Just an update. I am the BW.

We thought we could stay in the house for a few years until our younger son got through high school. It was going to be hard, but we wanted to try for the kids. After a while I realized that it wasn't going to be feasible and started planning for just a few years, at least until our older son graduated high school.

Meanwhile we were playing the happy family. Our immediate families & some close friends knew, but it wasn't like it was broadcast as facebook status. After our families were told, I removed my marital status completely.

I continued to play the good wife even though we had separate bedrooms. I made sure dinner was ready so we could all sit down and eat when he got home from work - I did laundry and didn't even give him a hard time when he was busy and didn't do the things around the house he normally would do, like cleaning or laundry.

For the kids, that is what I kept telling myself. I know that staying together and letting them think what we had was a normal or good marriage would be more damaging than divorcing, but I also felt it was important to remain friends with their father.

We've had separate bank accounts for a a few years so when I messed up my account purchasing sports equipment for our older son, he gave me extra money to cover it. A few days later, after I had money come in, he realized his account was messed up so I gave him money. He needed more than I was able to give him so I took it out of our younger son's account.

Then I even went so far was to drive to his bank (not local) and put it in his account so make sure he didn't incur any fees.

Later that day I learned he had gone to a hooker a week or so before, and paid for at least a blow job.

I was devastated.

Not by the "cheating" because I don't feel it was cheating. But it was a betrayal. He betrayed our trust to provide for his family by taking such a risk. And for taking money from our child to cover his nasty encounter.

He found her on craigslist and went to a slummy town to meet this whore. So much could have happened, at the very least he could have gotten arrested - at worst, he could have gotten killed. But he didn't see that. He only saw his opportunity to get deeper into his addiction. Meanwhile he's telling me he's going to SA meetings and that he feels he's "becoming a man of god" such a joke.

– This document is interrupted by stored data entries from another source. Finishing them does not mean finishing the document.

Lemma message_pair msg pairs a m : Forall scalar msg -> msg <> [] ->
  parse_pairs ((chars "message=" ++ percent_encode msg) :: pairs) a m = parse_pairs pairs a (Some msg).
Proof.
  intros Hs Hne. cbn [parse_pairs]. rewrite bool_decide_eq_false_2 by done.
  change (chars "message=" ++ percent_encode msg) with (chars "message" ++ 61 :: percent_encode msg).
  rewrite split_once_app by (repeat constructor; done). rewrite bool_decide_eq_false_2, bool_decide_eq_true_2 by done.
  rewrite percent_roundtrip by done. cbn [mbind option_bind]. by rewrite bool_decide_eq_false_2.
Qed.

Lemma amount_free amount : uN 64 amount -> free 38 (chars "amount=" ++ format_nim amount).
Proof.
  intros Ha. apply Forall_app. split; [repeat constructor; done|]. eapply Forall_impl; [exact (proj2 (nim_roundtrip amount Ha))|]. cbn. lia.
Qed.

Lemma message_free msg : Forall scalar msg -> free 38 (chars "message=" ++ percent_encode msg).
Proof. intros Hs. apply Forall_app. split; [repeat constructor; done|]. by apply percent_encode_free. Qed.

(** The whole query, which is not empty *)
Lemma query_roundtrip amount message : uN 64 amount -> (forall m, message = Some m -> Forall scalar m) ->
  request_params amount message <> [] ->
  parse_pairs (split_at 38 (join_amp (request_params amount message))) 0 None = Some (amount, nonempty message).
Proof.
  intros Ha Hm Hne. unfold request_params in *. assert (Hn : forall m, nonempty message = Some m -> Forall scalar m /\ m <> []).
  { intros m. destruct message as [[|c s]|]; [done| |done]. intros [= <-]. split; [by apply Hm|done]. }
  destruct (Z.ltb_spec 0 amount) as [H0|H0]; destruct (nonempty message) as [m|]; [destruct (Hn m eq_refl) as [Hs Hm0]| |destruct (Hn m eq_refl) as [Hs Hm0]|]; cbn [app join_amp].
  - rewrite split_at_app by (by apply amount_free). rewrite split_at_free by (by apply message_free). rewrite amount_pair, message_pair by done. done.
  - rewrite split_at_free by (by apply amount_free). by rewrite amount_pair.
  - rewrite split_at_free by (by apply message_free). rewrite message_pair by done. cbn. unfold uN in Ha. by replace amount with 0 by lia.
  - done.
Qed.
(* ===== verification/BtcVerifier.v ===== *)
(** * BtcVerifier: the funding gate of the Bitcoin leg ([btc_verifier.rs])

    The verifier watches one script on one or two indexers.  A reads source is any
    instance of [BitcoinReads]; an observation takes its answers at one moment. *)

From stdpp Require Import base list strings.
From Stdlib Require Import ZArith Lia.
From S2P Require Import Prelude Packet SwapWire SwapIntent FundingVerify Address Gateway.
Open Scope Z_scope.

Inductive BtcReadsError : Type :=
| BtcBadBase (url : str)
| BtcTransport (reason : str)
| BtcParse (reason : str).

Record BtcOutpoint : Type := mkOutpoint { bo_txid : str; bo_vout : Z }.

#[export] Instance BtcOutpoint_eq_dec : EqDecision BtcOutpoint.
Proof. solve_decision. Defined.

Record BtcTxOut : Type := mkTxOut { to_scriptpubkey : bytes; to_value_sat : Z }.

Record BtcAddressTx : Type := mkAddressTx {
  at_txid : str;
  at_spends : list BtcOutpoint;
  at_outputs : list BtcTxOut
}.

Record BtcTxStatus : Type := mkTxStatus { ts_confirmed : bool; ts_block_height : option Z }.

Class BitcoinReads (R : Type) : Type := {
  address_txs : R -> str -> res BtcReadsError (list BtcAddressTx);
  tx_status : R -> str -> res BtcReadsError BtcTxStatus;
  tip_height : R -> res BtcReadsError Z
}.

(** The indexing is guarded by the length. *)
Definition is_p2wsh (spk : bytes) : bool :=
  match spk with
  | b0 :: b1 :: _ => (len spk =? 34) && (b0 =? 0) && (b1 =? 0x20)
  | _ => false
  end.

Section verifier.
Context {R : Type} `{BR : BitcoinReads R}.

Record BtcHtlcVerifier : Type := mkBtcVerifier {
  bv_reads : R;
  bv_secondary : option R;
  bv_expected_spk : bytes;
  bv_expected_addr : str;
  bv_hashlock : bytes;
  bv_cltv_locktime : Z
}.

Definition btc_verifier_new (reads : R) (expected_spk : bytes) (expected_addr : str) (hashlock : bytes)
    (cltv_locktime : Z) : BtcHtlcVerifier :=
  mkBtcVerifier reads None expected_spk expected_addr hashlock cltv_locktime.

Definition btc_with_secondary (v : BtcHtlcVerifier) (secondary : R) : BtcHtlcVerifier :=
  mkBtcVerifier (bv_reads v) (Some secondary) (bv_expected_spk v) (bv_expected_addr v) (bv_hashlock v)
    (bv_cltv_locktime v).
(* ===== verification/Evm.v ===== *)
(** * Evm: what a wallet signs and sends on Polygon ([evm.rs], [evm_rlp.rs],
    [evm_abi.rs], [evm_permit.rs], [evm_forward.rs])

    The RLP encoder with the EIP-155 legacy transaction, the ABI calldata of the
    token and escrow calls, and the two EIP-712 digests.  Keccak-256 and the
    secp256k1 signer are third-party crates: the classes [Keccak] and [EvmSigner]. *)

From stdpp Require Import base list strings sets.
From Stdlib Require Import ZArith Lia.
From S2P Require Import Prelude Packet Crypto Address Gateway.
Open Scope Z_scope.

(** ** Primitives ([evm.rs]) *)

Class Keccak : Type := { keccak256 : bytes -> bytes }.

(** The digest has 32 bytes. *)
Class KeccakLaws (K : Keccak) : Prop := { keccak256_ok x : array_ok 32 (keccak256 x) }.

(** A concrete digest: the message as a number, modulo a prime. *)
#[export] Instance ToyKeccak : Keccak := {| keccak256 := fun x => be_bytes 32 (from_be (1 :: x) mod (2 ^ 255 - 19)) |}.

#[export] Instance ToyKeccakLaws : KeccakLaws ToyKeccak.
Proof. split. intros x. split; [apply len_be_bytes | apply be_bytes_ok]. Qed.

(** [EvmSigner::sign_hash]: [r], [s] and the recovery id *)
Class EvmSigner (S : Type) : Type := { sign_hash : S -> bytes -> bytes * bytes * Z }.

Section primitives.
Context `{K : Keccak}.

Definition evm_address (pubkey : bytes) : bytes := drop 12 (keccak256 pubkey).

Definition function_selector (signature : str) : bytes := take 4 (keccak256 (as_bytes signature)).
End primitives.

(** ** RLP ([evm_rlp.rs]) *)

Definition POLYGON_AMOY_CHAIN_ID : Z := 80002.
Definition POLYGON_MAINNET_CHAIN_ID : Z := 137.

(** [&b[first..]], with [first] the position of the first byte that is not zero *)
Fixpoint strip_zeros (b : bytes) : bytes :=
  match b with
  | 0 :: b => strip_zeros b
  | _ => b
  end.

Definition minimal_be (v : Z) : bytes := if v =? 0 then [] else strip_zeros (be_bytes 8 v).

(** The sums stay below 256: the offset is at most [0xc0], a length has at most eight
    bytes. *)
Definition rlp_length (n offset : Z) : bytes :=
  if n <? 56 then [offset + n]
  else let len_be := minimal_be n in (offset + 55 + len len_be) :: len_be.

Definition rlp_bytes (data : bytes) : bytes :=
  match data with
  | [b] => if b <? 0x80 then [b] else rlp_length (len data) 0x80 ++ data
  | _ => rlp_length (len data) 0x80 ++ data
  end.

Definition rlp_list (items : list bytes) : bytes :=
  rlp_length (foldr (fun item n => len item + n) 0 items) 0xc0 ++ concat items.

Definition rlp_u64 (v : Z) : bytes := rlp_bytes (minimal_be v).

Definition rlp_int (be : bytes) : bytes := rlp_bytes (strip_zeros be).

(** In [u64]; a build with overflow checks panics where this wraps. *)
Definition eip155_v (recovery_id chain_id : Z) : Z := wrapN 64 (recovery_id + chain_id * 2 + 35).

Record LegacyTx : Type := mkLegacyTx {
  lt_nonce : Z;
  lt_gas_price : Z;
  lt_gas_limit : Z;
  lt_to : bytes;
  lt_value : Z;
  lt_data : bytes;
  lt_chain_id : Z
}.

Definition polygon_amoy (nonce gas_price gas_limit : Z) (to : bytes) (value : Z) (data : bytes) : LegacyTx :=
  mkLegacyTx nonce gas_price gas_limit to value data POLYGON_AMOY_CHAIN_ID.

Definition polygon_mainnet (nonce gas_price gas_limit : Z) (to : bytes) (value : Z) (data : bytes) : LegacyTx :=
  mkLegacyTx nonce gas_price gas_limit to value data POLYGON_MAINNET_CHAIN_ID.

Definition signing_rlp (t : LegacyTx) : bytes :=
  rlp_list [rlp_u64 (lt_nonce t); rlp_u64 (lt_gas_price t); rlp_u64 (lt_gas_limit t); rlp_bytes (lt_to t);
            rlp_u64 (lt_value t); rlp_bytes (lt_data t); rlp_u64 (lt_chain_id t); rlp_u64 0; rlp_u64 0].

Definition signed_tx_rlp (t : LegacyTx) (r s : bytes) (recovery_id : Z) : bytes :=
  rlp_list [rlp_u64 (lt_nonce t); rlp_u64 (lt_gas_price t); rlp_u64 (lt_gas_limit t); rlp_bytes (lt_to t);
            rlp_u64 (lt_value t); rlp_bytes (lt_data t); rlp_u64 (eip155_v recovery_id (lt_chain_id t));
            rlp_int r; rlp_int s].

Before he was even remorseful for what he did, he was more concerned about how I found out. I will never tell him how I found out. Hell hath no fury like a pissed off woman.

We are still sharing the house (for financial reasons) but I can't even look at him. And I no longer do anything for him. I provide for me and our kids. To me, he's just a boarder renting a room.

I have a lot of anger over this but am going to therapy and hopefully someday I can let it go and find out what true love is, to know what it feels like to come first and be a priority. In the meantime I'm making sure my sons know that feeling.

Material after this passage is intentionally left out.